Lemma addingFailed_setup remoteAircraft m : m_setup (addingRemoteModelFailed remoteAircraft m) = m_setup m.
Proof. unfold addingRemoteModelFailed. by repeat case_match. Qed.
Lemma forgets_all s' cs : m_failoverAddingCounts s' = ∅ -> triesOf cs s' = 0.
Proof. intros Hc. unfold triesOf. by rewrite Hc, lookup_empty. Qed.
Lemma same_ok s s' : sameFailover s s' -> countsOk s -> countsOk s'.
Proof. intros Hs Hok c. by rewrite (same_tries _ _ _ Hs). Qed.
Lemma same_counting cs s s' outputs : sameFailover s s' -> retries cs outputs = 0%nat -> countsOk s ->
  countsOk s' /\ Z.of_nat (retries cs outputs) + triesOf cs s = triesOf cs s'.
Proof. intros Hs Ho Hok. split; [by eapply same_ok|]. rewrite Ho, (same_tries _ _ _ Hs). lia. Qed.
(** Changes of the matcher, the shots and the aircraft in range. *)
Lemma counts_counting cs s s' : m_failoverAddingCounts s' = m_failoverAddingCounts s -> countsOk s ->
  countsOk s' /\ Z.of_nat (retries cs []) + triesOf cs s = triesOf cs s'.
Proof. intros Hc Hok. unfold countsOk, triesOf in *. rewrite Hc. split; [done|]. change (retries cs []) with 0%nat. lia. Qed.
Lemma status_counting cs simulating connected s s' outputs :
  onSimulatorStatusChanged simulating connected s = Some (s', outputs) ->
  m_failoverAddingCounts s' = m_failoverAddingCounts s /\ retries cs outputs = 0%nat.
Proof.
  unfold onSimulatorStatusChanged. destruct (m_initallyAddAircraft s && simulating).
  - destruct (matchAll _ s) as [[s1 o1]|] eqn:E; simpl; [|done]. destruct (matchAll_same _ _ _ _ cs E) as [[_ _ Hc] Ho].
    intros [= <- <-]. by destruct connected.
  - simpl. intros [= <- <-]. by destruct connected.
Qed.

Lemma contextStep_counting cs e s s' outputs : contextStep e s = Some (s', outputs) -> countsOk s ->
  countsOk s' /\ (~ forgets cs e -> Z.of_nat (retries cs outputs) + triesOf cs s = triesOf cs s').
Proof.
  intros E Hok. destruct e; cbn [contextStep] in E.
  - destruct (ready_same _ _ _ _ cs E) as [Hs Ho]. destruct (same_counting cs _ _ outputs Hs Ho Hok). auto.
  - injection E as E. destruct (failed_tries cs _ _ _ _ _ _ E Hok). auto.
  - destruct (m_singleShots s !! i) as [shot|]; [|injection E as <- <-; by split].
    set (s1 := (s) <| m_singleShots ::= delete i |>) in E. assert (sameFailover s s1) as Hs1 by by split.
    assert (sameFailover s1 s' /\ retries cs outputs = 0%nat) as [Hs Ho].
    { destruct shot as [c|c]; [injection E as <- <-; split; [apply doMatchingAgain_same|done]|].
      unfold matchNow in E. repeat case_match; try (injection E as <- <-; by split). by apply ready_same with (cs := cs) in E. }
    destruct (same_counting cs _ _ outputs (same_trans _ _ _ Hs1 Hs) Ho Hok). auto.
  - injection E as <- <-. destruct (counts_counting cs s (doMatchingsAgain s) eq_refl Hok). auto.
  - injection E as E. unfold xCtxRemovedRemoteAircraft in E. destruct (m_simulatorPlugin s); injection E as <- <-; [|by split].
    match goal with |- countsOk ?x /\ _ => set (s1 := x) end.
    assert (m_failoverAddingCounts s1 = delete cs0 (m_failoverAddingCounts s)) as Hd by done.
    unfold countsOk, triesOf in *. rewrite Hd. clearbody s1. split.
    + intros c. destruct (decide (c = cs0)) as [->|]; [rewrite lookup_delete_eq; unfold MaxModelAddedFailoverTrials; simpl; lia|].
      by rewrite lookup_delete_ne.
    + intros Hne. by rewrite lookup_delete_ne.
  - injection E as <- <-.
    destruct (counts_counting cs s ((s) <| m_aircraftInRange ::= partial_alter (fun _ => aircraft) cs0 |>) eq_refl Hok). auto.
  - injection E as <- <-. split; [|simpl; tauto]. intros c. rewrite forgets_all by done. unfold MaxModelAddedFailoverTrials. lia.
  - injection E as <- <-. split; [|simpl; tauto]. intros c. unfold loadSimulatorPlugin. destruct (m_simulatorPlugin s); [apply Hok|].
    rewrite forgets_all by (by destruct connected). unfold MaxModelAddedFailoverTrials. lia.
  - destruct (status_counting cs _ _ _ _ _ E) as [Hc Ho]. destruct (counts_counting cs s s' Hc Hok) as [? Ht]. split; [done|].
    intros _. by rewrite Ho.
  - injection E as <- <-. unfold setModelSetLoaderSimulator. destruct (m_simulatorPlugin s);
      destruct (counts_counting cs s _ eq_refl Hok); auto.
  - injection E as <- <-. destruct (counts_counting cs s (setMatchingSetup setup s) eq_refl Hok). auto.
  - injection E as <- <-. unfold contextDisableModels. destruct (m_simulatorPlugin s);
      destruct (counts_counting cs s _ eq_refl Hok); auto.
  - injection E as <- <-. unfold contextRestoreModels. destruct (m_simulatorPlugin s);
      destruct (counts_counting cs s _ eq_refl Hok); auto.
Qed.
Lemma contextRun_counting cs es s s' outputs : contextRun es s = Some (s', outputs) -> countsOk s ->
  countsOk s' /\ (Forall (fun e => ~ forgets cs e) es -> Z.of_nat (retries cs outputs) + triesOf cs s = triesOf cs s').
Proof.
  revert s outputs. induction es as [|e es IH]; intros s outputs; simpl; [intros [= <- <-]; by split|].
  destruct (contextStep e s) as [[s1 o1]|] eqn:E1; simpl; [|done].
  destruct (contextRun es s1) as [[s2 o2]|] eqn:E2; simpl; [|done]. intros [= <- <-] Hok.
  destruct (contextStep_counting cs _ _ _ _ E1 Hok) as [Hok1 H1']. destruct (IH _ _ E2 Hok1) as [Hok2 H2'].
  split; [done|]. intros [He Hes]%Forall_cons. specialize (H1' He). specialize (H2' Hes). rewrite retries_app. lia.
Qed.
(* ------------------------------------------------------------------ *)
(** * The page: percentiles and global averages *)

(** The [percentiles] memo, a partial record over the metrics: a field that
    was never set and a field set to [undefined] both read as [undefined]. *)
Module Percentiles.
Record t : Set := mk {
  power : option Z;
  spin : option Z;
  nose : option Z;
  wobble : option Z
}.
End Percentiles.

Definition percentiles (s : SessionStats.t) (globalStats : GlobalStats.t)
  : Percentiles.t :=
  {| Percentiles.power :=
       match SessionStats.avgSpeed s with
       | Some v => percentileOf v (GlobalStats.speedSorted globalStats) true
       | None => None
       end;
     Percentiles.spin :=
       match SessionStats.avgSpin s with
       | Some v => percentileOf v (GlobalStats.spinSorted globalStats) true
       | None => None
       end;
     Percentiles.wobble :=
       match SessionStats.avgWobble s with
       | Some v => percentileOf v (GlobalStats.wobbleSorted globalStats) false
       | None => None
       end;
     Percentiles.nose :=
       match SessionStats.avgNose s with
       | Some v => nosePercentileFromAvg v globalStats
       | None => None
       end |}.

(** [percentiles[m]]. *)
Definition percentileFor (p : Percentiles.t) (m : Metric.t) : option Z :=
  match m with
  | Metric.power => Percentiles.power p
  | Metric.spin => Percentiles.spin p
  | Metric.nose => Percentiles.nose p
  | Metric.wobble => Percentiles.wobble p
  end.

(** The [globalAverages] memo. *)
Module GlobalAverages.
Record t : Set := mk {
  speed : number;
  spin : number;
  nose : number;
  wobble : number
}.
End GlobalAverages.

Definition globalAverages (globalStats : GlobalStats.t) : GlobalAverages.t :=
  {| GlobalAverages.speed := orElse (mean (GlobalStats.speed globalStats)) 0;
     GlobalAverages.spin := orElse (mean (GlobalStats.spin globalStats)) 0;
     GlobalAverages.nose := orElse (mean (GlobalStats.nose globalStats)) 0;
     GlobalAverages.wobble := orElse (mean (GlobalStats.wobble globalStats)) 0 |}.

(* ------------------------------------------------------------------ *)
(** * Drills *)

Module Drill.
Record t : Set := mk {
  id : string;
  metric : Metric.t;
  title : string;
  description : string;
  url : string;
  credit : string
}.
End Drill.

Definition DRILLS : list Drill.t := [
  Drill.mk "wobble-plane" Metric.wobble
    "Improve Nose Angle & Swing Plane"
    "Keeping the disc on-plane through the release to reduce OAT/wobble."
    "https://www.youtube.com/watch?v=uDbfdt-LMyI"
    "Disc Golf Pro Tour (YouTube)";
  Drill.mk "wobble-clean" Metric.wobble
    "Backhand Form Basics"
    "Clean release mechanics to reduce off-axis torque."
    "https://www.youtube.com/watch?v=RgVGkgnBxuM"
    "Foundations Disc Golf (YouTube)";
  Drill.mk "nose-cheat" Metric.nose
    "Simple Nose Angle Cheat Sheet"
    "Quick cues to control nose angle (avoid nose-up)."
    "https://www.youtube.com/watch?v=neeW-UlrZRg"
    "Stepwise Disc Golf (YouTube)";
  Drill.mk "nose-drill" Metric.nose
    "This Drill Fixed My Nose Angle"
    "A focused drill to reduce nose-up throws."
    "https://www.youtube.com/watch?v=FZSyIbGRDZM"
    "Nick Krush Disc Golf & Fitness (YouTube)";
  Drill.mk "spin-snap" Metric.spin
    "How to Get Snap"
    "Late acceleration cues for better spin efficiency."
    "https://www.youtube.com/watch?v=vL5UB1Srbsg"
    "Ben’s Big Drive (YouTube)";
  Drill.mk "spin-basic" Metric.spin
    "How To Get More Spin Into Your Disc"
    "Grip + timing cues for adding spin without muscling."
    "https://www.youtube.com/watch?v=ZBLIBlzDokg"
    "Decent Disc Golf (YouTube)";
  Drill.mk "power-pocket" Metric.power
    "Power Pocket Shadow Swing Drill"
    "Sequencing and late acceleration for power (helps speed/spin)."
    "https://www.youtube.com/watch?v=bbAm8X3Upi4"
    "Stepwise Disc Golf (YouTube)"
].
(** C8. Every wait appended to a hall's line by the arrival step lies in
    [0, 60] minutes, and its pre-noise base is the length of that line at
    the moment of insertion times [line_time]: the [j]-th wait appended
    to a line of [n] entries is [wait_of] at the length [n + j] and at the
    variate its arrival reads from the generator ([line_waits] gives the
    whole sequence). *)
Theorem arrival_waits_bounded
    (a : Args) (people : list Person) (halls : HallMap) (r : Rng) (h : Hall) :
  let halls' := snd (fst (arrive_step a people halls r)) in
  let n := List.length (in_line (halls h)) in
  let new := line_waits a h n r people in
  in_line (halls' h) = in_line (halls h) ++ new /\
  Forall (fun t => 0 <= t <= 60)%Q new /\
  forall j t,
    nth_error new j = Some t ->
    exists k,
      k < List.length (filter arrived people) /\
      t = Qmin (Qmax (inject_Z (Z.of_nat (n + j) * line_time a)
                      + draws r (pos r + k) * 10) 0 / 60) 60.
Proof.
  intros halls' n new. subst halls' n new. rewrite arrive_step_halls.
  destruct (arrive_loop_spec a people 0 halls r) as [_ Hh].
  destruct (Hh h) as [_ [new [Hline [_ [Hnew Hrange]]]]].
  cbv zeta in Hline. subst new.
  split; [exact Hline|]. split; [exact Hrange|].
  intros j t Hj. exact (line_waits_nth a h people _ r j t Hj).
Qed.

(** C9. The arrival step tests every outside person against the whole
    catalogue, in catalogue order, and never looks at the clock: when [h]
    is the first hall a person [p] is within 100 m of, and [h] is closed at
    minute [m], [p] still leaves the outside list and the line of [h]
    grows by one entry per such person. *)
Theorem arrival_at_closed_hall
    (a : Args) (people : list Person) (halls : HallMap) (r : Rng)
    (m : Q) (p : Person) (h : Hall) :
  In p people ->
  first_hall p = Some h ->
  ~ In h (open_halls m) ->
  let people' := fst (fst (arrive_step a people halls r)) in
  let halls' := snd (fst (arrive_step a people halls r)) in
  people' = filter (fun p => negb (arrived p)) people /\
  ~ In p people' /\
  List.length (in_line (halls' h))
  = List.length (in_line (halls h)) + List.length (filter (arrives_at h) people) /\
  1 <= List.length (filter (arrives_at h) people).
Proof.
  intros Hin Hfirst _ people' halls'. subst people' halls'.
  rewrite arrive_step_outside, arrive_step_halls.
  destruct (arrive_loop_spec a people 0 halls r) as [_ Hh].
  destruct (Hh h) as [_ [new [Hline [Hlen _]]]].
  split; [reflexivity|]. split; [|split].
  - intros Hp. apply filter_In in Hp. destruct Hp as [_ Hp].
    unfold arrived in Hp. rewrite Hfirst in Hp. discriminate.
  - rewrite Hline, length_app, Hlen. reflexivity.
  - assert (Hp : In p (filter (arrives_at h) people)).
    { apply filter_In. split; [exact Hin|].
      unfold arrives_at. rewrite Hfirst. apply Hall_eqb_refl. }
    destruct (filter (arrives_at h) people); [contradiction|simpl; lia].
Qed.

___

• [Task directions]:
In the listing above, locate the line containing "destruct (Hh h) as [_ [new [Hline [Hlen" and the line containing "unfold arrives_at. rewrite", then transcribe both and every line between them verbatim.

• [Answer below]:
  destruct (Hh h) as [_ [new [Hline [Hlen _]]]].
  split; [reflexivity|]. split; [|split].
  - intros Hp. apply filter_In in Hp. destruct Hp as [_ Hp].
    unfold arrived in Hp. rewrite Hfirst in Hp. discriminate.
  - rewrite Hline, length_app, Hlen. reflexivity.
  - assert (Hp : In p (filter (arrives_at h) people)).
    { apply filter_In. split; [exact Hin|].
      unfold arrives_at. rewrite Hfirst. apply Hall_eqb_refl. }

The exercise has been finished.